What you have to do: Every line from the one with "ascii ← collect" through the final line of the entries below should be returned exactly; leave out all other lines.

───── Listed entries ─────

Lemma parse_digits_app a b acc :
  Forall is_digit a → not_digit_first b →
  parse_digits (a ++ b) acc = fold_left (λ v c, 10 * v + (c - 48)) a acc.
Proof.
  intros Ha Hb. revert acc. induction Ha as [|c a Hc _ IH]; intros acc.
  - simpl. destruct b as [|c b]; [done|]. specialize (Hb c b eq_refl). simpl.
    destruct (Z.leb_spec 48 c), (Z.leb_spec c 57); simpl; lia || done.
  - unfold is_digit in Hc. simpl.
    destruct (Z.leb_spec 48 c), (Z.leb_spec c 57); simpl; [apply IH|lia..].
Qed.

Lemma digits_spec fuel : ∀ n acc,
  (0 < fuel)%nat → 0 ≤ n < 2 ^ Z.of_nat fuel →
  ∃ l, digits fuel n acc = l ++ acc ∧ l ≠ [] ∧ Forall is_digit l ∧
    fold_left (λ v c, 10 * v + (c - 48)) l 0 = n ∧
    (n < 10 ^ Z.of_nat (length l)) ∧ (length l = 1%nat ∨ 10 ^ (Z.of_nat (length l) - 1) ≤ n).
Proof.
  induction fuel as [|fuel IH]; intros n acc Hf Hn; [lia|]. cbn [digits].
  pose proof (Z.div_mod n 10). pose proof (Z.mod_pos_bound n 10).
  assert (is_digit (48 + n mod 10)) as Hd by (unfold is_digit; lia).
  destruct (Z.ltb_spec n 10) as [Hlt|Hge].
  - exists [48 + n mod 10]. rewrite Z.mod_small in * by lia.
    split_and!; [done|done|by constructor|simpl; lia|simpl; lia|by left].
  - rewrite Nat2Z.inj_succ, Z.pow_succ_r in Hn by lia.
    assert (0 < fuel)%nat as Hf' by (destruct fuel; [simpl in Hn; lia|lia]).
    destruct (IH (n / 10) (48 + n mod 10 :: acc)) as (l & -> & Hne & Hl & Hv & Hup & Hlo); [done|lia|].
    exists (l ++ [48 + n mod 10]). rewrite <-(assoc_L (++)), fold_left_app, Hv, length_app. simpl.
    assert (0 < length l)%nat by (destruct l; [done|simpl; lia]).
    split_and!; [done|by destruct l|apply Forall_app; by split; [|constructor]|lia| |right].
    + rewrite Nat2Z.inj_add, Z.pow_add_r by lia. lia.
    + replace (Z.of_nat (length l + 1) - 1) with (Z.succ (Z.of_nat (length l) - 1)) by lia.
      rewrite Z.pow_succ_r by lia. destruct Hlo as [Hlo|Hlo]; [rewrite Hlo; simpl; lia|lia].
Qed.
(** The [for] loop of [save_var]: the image and whether the loop ended
    normally ([false]: the early return of SYSVAR_PARAM_ERR). *)
Fixpoint save_loop (curr : list sysvar_list) (i total used : Z) (d : bytes)
    : outcome (bool * bytes) :=
  match curr with
  | [] => Ret (true, d)
  | v :: next =>
      if i <? total then
        d ← sysvar_copy d i (var_name v) 0 SYSVAR_NAME SYSVAR_STR_TO_BUF;
        let i := i + SYSVAR_NAME in
        match var_value v with
        | None => Ub
        | Some value =>
            let len := strlen value in
            if (len <? 0) || (len >? used) then Ret (false, d)
            else
              d ← buf_set d i (u8 (Z.shiftr len 8));
              d ← buf_set d (i + 1) (u8 len);
              let i := i + 2 in
              d ← sysvar_copy d i (value ++ [NUL]) 0 len SYSVAR_STR_TO_BUF;
              save_loop next (i + len) total used d
        end
      else Ret (true, d)
  end.

Definition save_var (b : sysvar_buf) : outcome (Z * sysvar_buf) :=
  d ← buf_fill (data b) 0 0xff (data_len b);
  '(ok, d) ← save_loop (vars b) 0 (total_len b) (used_len b) d;
  if ok : bool then check_var (set_data d b) SYSVAR_SET_MODE
  else Ret (SYSVAR_PARAM_ERR, set_data d b).
End load_save.

(** ** Printing *)

Definition TAB : Z := 9.
Definition LF : Z := 10.

(** The line of [print_var] for one node; the name is read up to a NUL, and its
    33rd byte is not initialised. *)
Definition print_line (ro : bool) (v : sysvar_list) : outcome bytes :=
  name ← cstr (var_name v);
  match var_value v with
  | None => Ub
  | Some value =>
      Ret (name ++ [TAB] ++ (if ro then [82; 79] else [82; 87]) ++ [TAB] ++ value ++ [LF])
  end.

Fixpoint print_lines (ro : bool) (vs : list sysvar_list) : outcome bytes :=
  match vs with
  | [] => Ret []
  | v :: vs => l ← print_line ro v; ls ← print_lines ro vs; Ret (l ++ ls)
  end.

Definition print_var (b : sysvar_buf) : outcome bytes := print_lines (readonly b) (vars b).

(** What [dump_buf] prints. *)
Inductive dump_item :=
  | DumpAddr (a : Z)           (* "[%08x] " *)
  | DumpHex (v : Z)            (* "%02x " *)
  | DumpNoHex                  (* "   " *)
  | DumpChar (c : Z)           (* "%c" *)
  | DumpNewline.

Definition dump_hex (b : sysvar_buf) (k : Z) : outcome dump_item :=
  if k <? data_len b then v ← buf_get (data b) k; Ret (DumpHex v) else Ret DumpNoHex.

Definition dump_ascii (b : sysvar_buf) (k : Z) : outcome dump_item :=
  if k <? data_len b then
    c ← buf_get (data b) k;
    if (32 <=? c) && (c <? 127) then Ret (DumpChar c) else Ret (DumpChar 46)
  else Ret (DumpChar 32).

Fixpoint collect {A} (f : Z → outcome A) (n : nat) (j : Z) : outcome (list A) :=
  match n with
  | O => Ret []
  | S n => x ← f j; xs ← collect f n (j + 1); Ret (x :: xs)
  end.

Fixpoint dump_loop (fuel : nat) (b : sysvar_buf) (start len i : Z) : outcome (list dump_item) :=
  match fuel with
  | O => OutOfFuel
  | S fuel =>
      if i <? start + len then
        hex ← collect (λ j, dump_hex b (i + j)) 16 0;
        ascii ← collect (λ j, dump_ascii b (i + j)) 16 0;
        rest ← dump_loop fuel b start len (i + 16);
        Ret (DumpAddr (u32 (start + i)) :: hex ++ ascii ++ DumpNewline :: rest)
      else Ret []
  end.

─────

Response area:
        ascii ← collect (λ j, dump_ascii b (i + j)) 16 0;
        rest ← dump_loop fuel b start len (i + 16);
        Ret (DumpAddr (u32 (start + i)) :: hex ++ ascii ++ DumpNewline :: rest)
      else Ret []
  end.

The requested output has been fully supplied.